▸ EXERCISE DETAILS: Copy out once more, exactly, the line with "Python's [int /" and all the lines after it, up to the last line of the data.

▸ EXERCISE MATERIALS:
(** * MovingAveragesDistance: a shallow embedding of [solution.py]

    The algorithm class [MovingAveragesDistance] and its helper [SymbolData]
    are embedded as pure functions over an explicit algorithm state.  The
    callbacks that the backtesting host drives ([CoarseSelectionFunction],
    [FineSelectionFunction], [OnData], [Selection]) are the steps of a
    transition system whose reachable states carry the invariants used
    below.

    Numbers.  Python and numpy floats are modelled by [float64]: a finite
    value is an exact rational (rounding is idealised away), and the IEEE
    special values are kept, so that numpy's division by zero yields an
    infinity or a NaN instead of raising, as it does in the source, while
    Python's [int / int] raises [ZeroDivisionError].

    Host.  The price history, the securities and the order sink belong to
    the host: [History] and [Securities] are parameters of the callbacks
    and the orders are returned as a list.  [OnSecuritiesChanged] and
    [CustomFeeModel] only configure host securities and touch no field of
    the algorithm; they are left out. *)

From Stdlib Require Import QArith Qabs Qcanon.
From stdpp Require Import base numbers list strings gmap sorting.

Local Open Scope Qc_scope.

(** ** Floating-point values *)

Inductive float64 : Type :=
  | Finite (q : Qc)
  | PosInf
  | NegInf
  | NaN.

Definition Qc_of_nat (n : nat) : Qc := Qc_of_Z (Z.of_nat n).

▸ COMPLETED EXERCISE:
    Python's [int / int] raises [ZeroDivisionError].

    Host.  The price history, the securities and the order sink belong to
    the host: [History] and [Securities] are parameters of the callbacks
    and the orders are returned as a list.  [OnSecuritiesChanged] and
    [CustomFeeModel] only configure host securities and touch no field of
    the algorithm; they are left out. *)

From Stdlib Require Import QArith Qabs Qcanon.
From stdpp Require Import base numbers list strings gmap sorting.

Local Open Scope Qc_scope.

(** ** Floating-point values *)

Inductive float64 : Type :=
  | Finite (q : Qc)
  | PosInf
  | NegInf
  | NaN.

Definition Qc_of_nat (n : nat) : Qc := Qc_of_Z (Z.of_nat n).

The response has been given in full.